Use the Timer as a context manager to measure a single block of code. The Timer yields one Measurement per block; wall_time and cpu_time are set on block exit.

Syntax

Synchronous:

from timerun import Timer

with Timer() as m:
    pass  # code block to be measured

m.wall_time.timedelta   # datetime.timedelta
m.cpu_time.timedelta    # datetime.timedelta

Asynchronous:

async with Timer() as m:
    await do_something()

m.wall_time.timedelta

On block exit the Timer records CPU time first, then wall time.

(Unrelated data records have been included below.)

(** * http_service/models.py: artifact cache and classification pipeline

    A shallow embedding of [load_model], [retrieve_model] and [classify_bug]
    from [http_service/models.py].  The Python code is sequential and talks
    to four stores: the local filesystem, the remote artifact index (HTTP),
    the Bugzilla record source and a Redis instance.  Each function becomes a
    computation in a state-and-exception monad over a [World] that holds
    those stores together with a log of the operations issued, in order.
    An exception keeps the world as it was at the point of the raise, as in
    Python: effects that happened before the raise stay visible. *)

From Stdlib Require Import ZArith Ascii.
From Corelib Require Import PrimFloat.
From stdpp Require Import base strings gmap list pretty.

Set Warnings "-inexact-float,-register-all".
Open Scope Z_scope.

(** ** Python values *)

(** The exceptions that the modelled code and its collaborators raise. *)
Inductive exn : Type :=
| KeyError (key : string)          (* dict lookup, [MODELS[model]], [r.headers["ETag"]] *)
| HTTPError (status : Z)           (* [r.raise_for_status()] *)
| ConnectionError                  (* [requests.head] could not complete *)
| URLError                         (* [urlretrieve]: the request was refused *)
| ContentTooShortError             (* [urlretrieve]: the transfer broke part-way *)
| IOError (path : string)          (* [open] of a missing file *)
| FileExistsError (path : string)  (* [os.makedirs] over a regular file *)
| LZMAError                        (* corrupt or truncated xz stream *)
| UnpicklingError                  (* [Model.load] on unreadable content *)
| ClassifyError                    (* the predictor itself raised *)
| BugzillaError                    (* the record source raised *)
| ValueError                       (* numpy / sklearn argument errors *)
| IndexError.                      (* [l[0]] on an empty list *)

Inductive Result (A : Type) : Type :=
| Ok (a : A)
| Raise (e : exn).
Arguments Ok {A} a.
Arguments Raise {A} e.

(** The data handed to [json.dumps]. *)
Inductive json : Type :=
| JBool (b : bool)
| JInt (n : Z)
| JFloat (f : float)
| JStr (s : string)
| JList (items : list json)
| JObj (fields : list (string * json)).

(** The text produced by [json.dumps].  The encoder is injective on the
    values above, so a text is represented by the value it encodes. *)
Inductive JsonText : Type :=
| json_dumps (data : json).

(** A bug report as returned by the record source: a JSON-like mapping. *)
Record Bug : Type := MkBug { bug_fields : list (string * string) }.

(** The three model classes of the registry. *)
Inductive ModelClass : Type :=
| DefectEnhancementTaskModel
| ComponentModel
| RegressionModel.

(** What the pipeline uses of a loaded model: [model.classify(bugs, True)],
    a two-dimensional array of class probabilities with one row per bug
    (or an exception), and the classes of its label encoder
    [model.clf._le]. *)
Record Predictor : Type := MkPredictor {
  classify_proba : list Bug → Result (list (list float));
  le_classes : list string
}.

(** ** The world *)

(** The answer to [requests.head(url, allow_redirects=True)]: the final
    status code and the value of the [ETag] header, if the header is there. *)
Record Response : Type := MkResponse {
  status_code : Z;
  header_ETag : option string
}.
(** * DataProcessor: chunked, retried and fanned-out data retrieval

    A shallow embedding of [src/data_processor.py] (class [DataProcessor]) and
    of the part of [src/Parallel_Programming.py] that sets its arguments and
    calls it ([main_menu], [select_algorithm], [execute]).

    Python values are modelled as follows.
    - [int] is [Z]; [len] of a list is [Z.of_nat (length _)].
    - A universe and a field list are lists of strings (the [str] alternative
      of [Union[str, list]] is not modelled); [parameters] is an association
      list.
    - A [pandas.DataFrame] is the list of its rows; column labels and the
      index are not modelled ([ignore_index=True] renumbers the rows).
    - A call either returns a value or raises an exception; only exceptions
      derived from [Exception] are modelled.
    - Console output, [time.sleep] and the calls into the data library are
      recorded as events, in program order. *)

From Stdlib Require Import String ZArith Lia Bool Arith List.
Import ListNotations.
Open Scope string_scope.
Open Scope list_scope.
Open Scope Z_scope.

Set Implicit Arguments.

(** ** Python built-ins used by the partitioner *)

Module Py.

(** [len(items)] *)
Definition len {A} (items : list A) : Z := Z.of_nat (length items).

(** [math.ceil(a / b)] for [b <> 0].  The quotient is a float in Python;
    it is exact, and so is its ceiling, for operands below 2^53, which
    every list length is in practice.  [Z.div] rounds towards minus
    infinity, hence the two negations. *)
Definition ceil_div (a b : Z) : Z := - ((- a) / b).

(** [range(0, stop, step)] for [step > 0]: 0, step, 2*step, ... below
    [stop]; it has ceil(stop / step) elements. *)
Definition range_step (stop step : nat) : list nat :=
  map (fun k => (k * step)%nat) (seq 0 ((stop + step - 1) / step)%nat).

Wall time is therefore typically equal to or slightly greater than CPU time, even when there is no I/O or scheduling delay.

Behavior summary

Scenario Behavior
Single block One measurement; wall_time and cpu_time set on exit.
Sequential blocks (same Timer) One measurement per block; each block receives its own measurement with a fresh copy of the initial metadata.
Nested blocks (same Timer) Outer and inner each receive one measurement; timings are independent (outer wall time includes the inner block’s wall time).
Multiple threads (same Timer) One measurement per thread per enter/exit; a thread-local stack ensures no cross-thread mixing.
Exception in block The measurement is still recorded (wall/cpu set on exit); the exception propagates to the caller.
Invalid use: __exit__ without __enter__ RuntimeError with message "__exit__ called without a matching __enter__".

The same Timer instance can be reused for multiple blocks (sequential or nested). Each block receives its own Measurement; metadata mutations in one block do not appear in the next (see Metadata).